Shootings happen far and wide and are still felt everywhere.

Last Wednesday, 17 students lost their lives to another school shooting. While the event immediately affected the students at Marjory Stoneman Douglas High School, students here felt the effect. Or rather, they knew they should feel affected.

Students today have witnessed many shootings; so many, in fact, students like junior Parker Brown believe they have been desensitized to mass shootings.

“[I felt] that it was just another school shooting, it’s not a big deal, they happen every morning. Not school shootings, just shootings in general,” Brown said.  “It’s not a big deal because I’m desensitized to it at this point, because it’s an everyday thing.”

Brown was confused on why people had chosen to single out this incident as their reason to stand up.

“I’m very confused as to why people are making a bigger deal than other shootings,” Brown said

Junior Jackson Timblin was still shocked, despite how common-place shootings are and cited how this shooting impacted different individuals and how often events like this occur as to why there is more attention being paid to this particular incident.

“Probably just how often it’s happened [is why people are so upset], there’s been three or four big ones since the beginning of 2018. It kind of invigorates a lot of different people because there were JROTC [Junior Reserve Officers’ Training Corps] people involved and it hit a tough spot and I think the instance was the largest since Sandy Hook, in a school at least,” Timblin said.

Other students, like junior Emily West, mainly believe that this sort of reaction and movement has been building for some time now and this ended up as the incident that woke the country.

“I feel like this one was kind of different for me because it’s not like ‘Oh this is just another one, I can’t believe this is happening again.’ I’m a lot more angry this time. I think this is just the straw that broke the camel’s back,” West said.

All three shared a similar outlook on how this should be handled: with regulations and restrictions that have more to do with common sense and putting an end to the problem rather than revoking gun rights.

“It seems like if there would be more strenuous, I don’t want to say background check, but more like a ‘mental health check’ whenever you go to purchase firearms. That might not work, there are lot of situations where that might not work like when people get a gun and then they become mentally incapable. It’s a very tough subject because guns are hard to limit and there’s always going to be people to do that. I, myself, enjoy going and hunting and doing that kind of stuff, I don’t want to say that we should ban any of that kind of stuff, but I think it’s just kind of a tough situation,” Timblin said.

“Politicians are making their decisions based on how much money they’ll get from the NRA rather than what’s best for the men, women, and children living in this country.””

— Emily West

West felt more strongly on the subject and the government’s actions or lack thereof towards the mass shooting phenomena and how many lives it has taken down with it regardless of age.

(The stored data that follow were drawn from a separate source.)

Lemma level_of_resident h b s p l :
  book_struct h b -> l ∈ level_of b s p <-> resident b s p l.
Proof.
  intros Hb. unfold level_of, resident, in_ladder.
  assert (NoDup (fst <$> levels (ladder_of s b))) as Hk.
  { destruct s; apply Hb. }
  split.
  - destruct (map_get p (levels (ladder_of s b))) as [lv|] eqn:Hg; simpl.
    + intros Hin. exists lv. split; [by apply map_get_elem|done].
    + intros Hin. by apply elem_of_nil in Hin.
  - intros (lv & Hin & Hl). by rewrite (map_get_Some _ _ _ Hk Hin).
Qed.

(** The levels after [ladder_remove] took out the order at index [k] of its
    level. *)
Lemma ladder_remove_level h o (ld : Ladder Z) lv k p :
  NoDup (fst <$> levels ld) ->
  map_get (price o) (levels ld) = Some lv ->
  findIndex (same_order_id h (order_id o)) lv = Some k ->
  default [] (map_get p (levels (ladder_remove h o ld))) =
    if decide (p = price o) then delete k lv
    else default [] (map_get p (levels ld)).
Proof.
  intros Hnd Hg Hf.
  destruct (ladder_remove_cases h o ld lv k Hg Hf) as (m1 & m2 & Hm & ->).
  rewrite Hm in Hnd. destruct (NoDup_keys_middle _ _ _ _ Hnd) as [Hnd' Hnp].
  assert (forall p' lv', p' <> price o ->
            map_get p' (m1 ++ m2) = map_get p' (m1 ++ (price o, lv') :: m2)) as Hother.
  { intros p' lv' Hne. clear -Hne. induction m1 as [|[k1 v1] m1 IH]; simpl; znum.
    - destruct (price o =? p') eqn:E; zbool; [congruence|done].
    - by rewrite IH. }
  destruct (decide (p = price o)) as [->|Hne].
  - destruct (delete k lv) as [|x lv'] eqn:Hdel; simpl.
    + apply map_get_None in Hnp. by rewrite Hnp.
    + rewrite (map_get_Some (m1 ++ (price o, x :: lv') :: m2) (price o) (x :: lv')); [done| |].
      * revert Hnd. by rewrite !fmap_app.
      * rewrite elem_of_app, elem_of_cons. auto.
  - rewrite Hm. destruct (delete k lv) as [|x lv'] eqn:Hdel; simpl.
    + by rewrite (Hother p lv).
    + by rewrite <- (Hother p (x :: lv')), <- (Hother p lv).
Qed.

“I’m sick of our politicians not doing anything other than sending their thoughts and prayers and I’m sick of more dead kids who could’ve gone on to do amazing things if this country didn’t have such a backward attitude towards an object designed to kill large amounts of people in a short amounts of time,” West said. “Politicians are making their decisions based on how much money they’ll get from the NRA rather than what’s best for the men, women, and children living in this country.”